■ **WORK ORDER**: The material below contains a line with "Record http_request := mk_http" and a line with "(** A header". Copy exactly those two lines and all lines between them.
PROVIDED DATA section start
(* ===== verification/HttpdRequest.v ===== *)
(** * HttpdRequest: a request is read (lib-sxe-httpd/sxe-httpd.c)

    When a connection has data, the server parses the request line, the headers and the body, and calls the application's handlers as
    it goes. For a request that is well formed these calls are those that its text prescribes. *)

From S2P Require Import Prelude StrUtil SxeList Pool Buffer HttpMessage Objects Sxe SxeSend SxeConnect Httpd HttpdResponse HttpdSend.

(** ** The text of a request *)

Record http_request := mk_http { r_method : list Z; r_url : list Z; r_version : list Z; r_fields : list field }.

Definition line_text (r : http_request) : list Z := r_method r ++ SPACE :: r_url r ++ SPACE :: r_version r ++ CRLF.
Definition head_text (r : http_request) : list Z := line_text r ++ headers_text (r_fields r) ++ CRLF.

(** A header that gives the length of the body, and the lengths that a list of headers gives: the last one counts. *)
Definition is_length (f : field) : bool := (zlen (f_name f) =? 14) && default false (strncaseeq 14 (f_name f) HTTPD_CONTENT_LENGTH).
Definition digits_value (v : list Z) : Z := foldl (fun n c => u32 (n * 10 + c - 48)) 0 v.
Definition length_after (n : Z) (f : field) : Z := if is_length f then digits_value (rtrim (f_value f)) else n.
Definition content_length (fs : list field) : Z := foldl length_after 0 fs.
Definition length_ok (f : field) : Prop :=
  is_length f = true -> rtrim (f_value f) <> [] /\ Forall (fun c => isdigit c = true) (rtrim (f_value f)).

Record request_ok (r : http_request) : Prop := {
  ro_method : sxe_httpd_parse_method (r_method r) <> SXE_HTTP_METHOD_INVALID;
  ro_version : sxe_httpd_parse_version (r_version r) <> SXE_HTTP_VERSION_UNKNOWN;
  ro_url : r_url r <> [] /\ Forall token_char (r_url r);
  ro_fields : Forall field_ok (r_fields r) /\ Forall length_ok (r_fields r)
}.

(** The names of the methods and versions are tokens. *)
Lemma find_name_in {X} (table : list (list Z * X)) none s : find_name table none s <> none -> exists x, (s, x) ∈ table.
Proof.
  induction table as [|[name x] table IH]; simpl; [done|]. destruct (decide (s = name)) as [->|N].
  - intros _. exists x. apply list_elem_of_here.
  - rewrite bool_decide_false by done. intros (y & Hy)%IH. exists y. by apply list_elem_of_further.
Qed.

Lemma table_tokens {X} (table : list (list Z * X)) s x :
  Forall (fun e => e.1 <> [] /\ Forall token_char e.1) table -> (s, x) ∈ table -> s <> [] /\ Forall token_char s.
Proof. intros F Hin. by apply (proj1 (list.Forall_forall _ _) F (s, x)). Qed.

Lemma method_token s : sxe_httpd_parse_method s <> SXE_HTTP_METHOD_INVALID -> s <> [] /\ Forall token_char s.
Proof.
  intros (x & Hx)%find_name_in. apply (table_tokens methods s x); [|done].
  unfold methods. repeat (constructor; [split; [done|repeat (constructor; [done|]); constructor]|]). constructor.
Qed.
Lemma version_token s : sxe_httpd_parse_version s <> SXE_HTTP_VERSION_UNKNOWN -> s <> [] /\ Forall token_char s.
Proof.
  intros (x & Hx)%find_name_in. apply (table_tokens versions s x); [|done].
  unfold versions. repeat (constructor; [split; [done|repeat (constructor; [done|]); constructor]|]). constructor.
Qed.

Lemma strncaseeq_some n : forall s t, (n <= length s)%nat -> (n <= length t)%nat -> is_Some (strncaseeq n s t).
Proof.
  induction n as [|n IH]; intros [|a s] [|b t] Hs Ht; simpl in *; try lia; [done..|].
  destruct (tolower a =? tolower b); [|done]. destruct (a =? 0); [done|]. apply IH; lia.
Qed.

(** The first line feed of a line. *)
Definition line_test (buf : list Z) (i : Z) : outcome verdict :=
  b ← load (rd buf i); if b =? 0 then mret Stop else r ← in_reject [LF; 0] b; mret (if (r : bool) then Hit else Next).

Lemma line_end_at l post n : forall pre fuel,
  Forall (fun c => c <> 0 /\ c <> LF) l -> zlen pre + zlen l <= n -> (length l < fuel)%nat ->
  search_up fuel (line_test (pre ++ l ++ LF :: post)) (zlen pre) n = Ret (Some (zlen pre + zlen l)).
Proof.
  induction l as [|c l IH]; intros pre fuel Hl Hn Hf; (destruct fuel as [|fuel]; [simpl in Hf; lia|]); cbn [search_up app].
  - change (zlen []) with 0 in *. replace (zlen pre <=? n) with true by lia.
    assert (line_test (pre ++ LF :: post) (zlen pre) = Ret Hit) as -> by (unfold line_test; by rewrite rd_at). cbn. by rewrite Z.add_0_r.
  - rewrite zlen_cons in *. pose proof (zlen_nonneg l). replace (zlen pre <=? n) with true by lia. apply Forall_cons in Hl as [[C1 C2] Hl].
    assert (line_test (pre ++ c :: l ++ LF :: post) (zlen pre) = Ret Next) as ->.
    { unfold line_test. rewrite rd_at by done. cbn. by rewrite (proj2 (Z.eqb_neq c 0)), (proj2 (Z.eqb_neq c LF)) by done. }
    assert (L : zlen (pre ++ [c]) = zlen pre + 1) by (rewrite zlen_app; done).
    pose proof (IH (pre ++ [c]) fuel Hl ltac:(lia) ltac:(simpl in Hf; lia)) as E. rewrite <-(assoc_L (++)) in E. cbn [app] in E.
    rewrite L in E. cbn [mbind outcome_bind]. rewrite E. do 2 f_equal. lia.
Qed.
PROVIDED DATA section end
■ **THE COMPLETED TASK**:
Record http_request := mk_http { r_method : list Z; r_url : list Z; r_version : list Z; r_fields : list field }.

Definition line_text (r : http_request) : list Z := r_method r ++ SPACE :: r_url r ++ SPACE :: r_version r ++ CRLF.
Definition head_text (r : http_request) : list Z := line_text r ++ headers_text (r_fields r) ++ CRLF.

(** A header that gives the length of the body, and the lengths that a list of headers gives: the last one counts. *)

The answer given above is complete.